在一项体内研究中，通过免疫接种外周神经P0蛋白肽180-199和弗氏佐剂，诱导实验性自身免疫性神经炎(EAN)大鼠模型(即一种由CD4+T细胞介导的人脱髓鞘疾病格林-巴利综合征的动物模型)，大鼠在免疫接种当日开始接受皮下注射laquinimod(1.6和16mg◦kg-1◦d-1)，直至第35天。结果显示，与对照组相比，本品可显著地剂量依赖性地将EAN的发作推迟2～8 d，并降低了EAN的严重程度;本品还能抑制P0蛋白肽180-199特异性T细胞反应，减少外周神经的炎症和脱髓鞘作用;同时，本品可剂量依赖性减少淋巴结中炎症细胞因子IFN-γ和TNF-α，增加外周神经组织中抗炎症细胞因子IL-4。由此表明，本品的作用机制可能涉及对Th1/Th2细胞因子平衡的调节。

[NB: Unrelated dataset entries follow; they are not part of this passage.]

Lemma GET_INPUT_spec remain src : Forall (in_u 8) src -> (1 <= remain <= length src)%nat ->
  exists ok ch decode rest, GET_INPUT unbase64 remain src = Some (ok, ch, decode, rest) /\
  Forall (in_u 8) rest /\ (length rest < length src)%nat /\ decode = entry unbase64 ch /\ in_u 8 ch /\
  if ok then 0 <= decode < 64 /\ (remain - 1 <= length rest)%nat /\ forall acc, run acc src = run_data acc decode rest
  else decode < 0 /\ forall acc, run acc src = run_stop acc ch rest.
Proof.
  induction src as [|ch src IH]; intros F H; [cbn in H; lia|]. inversion F as [|? ? Rc F']; subst. cbn [GET_INPUT length] in *.
  destruct (Htab ch Rc) as (Rd & _).
  destruct (entry unbase64 ch <? 0) eqn:E; zbool.
  - destruct (ascii_isspace ch && (remain <=? length src)%nat) eqn:S.
    + apply andb_true_iff in S as (Sp & S). apply Nat.leb_le in S.
      destruct (IH F' ltac:(lia)) as (ok & c & d & rest & G & Fr & Lr & Q). exists ok, c, d, rest.
      split; [exact G|]. split; [exact Fr|]. split; [lia|]. destruct Q as (Ed & Rch & Q). split; [exact Ed|]. split; [exact Rch|].
      assert (SK : forall acc, run acc (ch :: src) = run acc src)
        by (intros acc; rewrite run_cons, (proj2 (Z.ltb_lt _ 0)) by lia; unfold run_stop; now rewrite Sp).
      destruct ok; [destruct Q as (A & B & Q); repeat split; auto; try lia|destruct Q as (A & Q); split; auto];
        intros acc; rewrite SK; apply Q.
    + exists false, ch, (entry unbase64 ch), src. repeat split; auto; try apply Rc. intros acc.
      rewrite run_cons, (proj2 (Z.ltb_lt _ 0)) by lia. reflexivity.
  - exists true, ch, (entry unbase64 ch), src. repeat split; auto; try lia; try apply Rc.
    intros acc. rewrite run_cons, (proj2 (Z.ltb_ge _ 0)) by lia. reflexivity.
Qed.

Definition group_spec (src : list Z) (g : group) : Prop :=
  match g with
  | Group decode ch temp rest =>
      exists acc, length acc = 4%nat /\ holds temp acc /\ 0 <= decode /\ is_pad ch = false /\
      Forall (in_u 8) rest /\ (4 + length rest <= length src)%nat /\
      run [] src = option_map (app (quad_bytes (sextets_val acc))) (run [] rest)
  | BreakAt state decode ch temp rest =>
      exists acc, state = Z.of_nat (length acc) /\ (length acc <= 3)%nat /\ holds temp acc /\ decode < 0 /\
      Forall (in_u 8) rest /\ (length acc + length rest < length src)%nat /\ run [] src = run_stop acc ch rest
  end.

Lemma data_not_pad ch : in_u 8 ch -> 0 <= entry unbase64 ch -> is_pad ch = false.
Proof.
  intros R H. destruct (Htab ch R) as (_ & N). destruct (is_pad ch); [|reflexivity].
  rewrite N in H by reflexivity. lia.
Qed.

(** One character of the slow reading: either the group ends, or one more sextet is held. *)
Lemma slow_step (k : Z -> Z -> Z -> list Z -> option group) src0 src temp acc remain state :
  Forall (in_u 8) src -> (length acc + remain = 4)%nat -> (1 <= remain <= length src)%nat ->
  state = Z.of_nat (length acc) -> holds temp acc -> (length acc + length src <= length src0)%nat ->
  run [] src0 = run acc src ->
  (forall ch decode rest, 0 <= decode < 64 -> is_pad ch = false -> Forall (in_u 8) rest ->
     (remain - 1 <= length rest)%nat -> (length acc + 1 + length rest <= length src0)%nat ->
     run [] src0 = run_data acc decode rest ->
     exists g, k ch decode (push temp decode) rest = Some g /\ group_spec src0 g) ->
  exists g, (do (ok, ch, decode, rest) <- GET_INPUT unbase64 remain src;
             if negb ok then Some (BreakAt state decode ch temp rest) else k ch decode (push temp decode) rest)
            = Some g /\ group_spec src0 g.
Proof.
  intros F La Lr -> H Ls R K. destruct (GET_INPUT_spec remain src F Lr) as (ok & ch & d & rest & -> & Fr & Lt & Ed & Rc & Q).
  cbn [obind]. destruct ok; cbn [negb].
  - destruct Q as (Rd & Lm & Q). apply K; auto; [|lia|now rewrite R].
    apply data_not_pad; [exact Rc|]. rewrite <- Ed. apply Rd.
  - destruct Q as (Nd & Q). eexists. split; [reflexivity|]. exists acc. repeat split; auto; try apply H; try lia.
    now rewrite R.
Qed.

药动学 一项在SJL/N小鼠中进行的实验比较了laquinimod和三羧氨基喹啉的药动学特性，两药均为经口给予，剂量均为5 mg◦kg-1。结果显示，两给药组小鼠的总血药浓度相似，laquinimod组小鼠的Cmax和AUC分别为26μmol◦L-1和152μmol◦h◦L-1，而三羧氨基喹啉的两参数分别为30μmol◦L-1和125μmol◦h◦L-1;但两药的血浆蛋白结合率有较大差异，laquinimod和三羧氨基喹啉在血浆中的游离态百分率分别为2.2%和21.5%，游离三羧氨基喹啉的AUC值较游离laquinimod大8倍。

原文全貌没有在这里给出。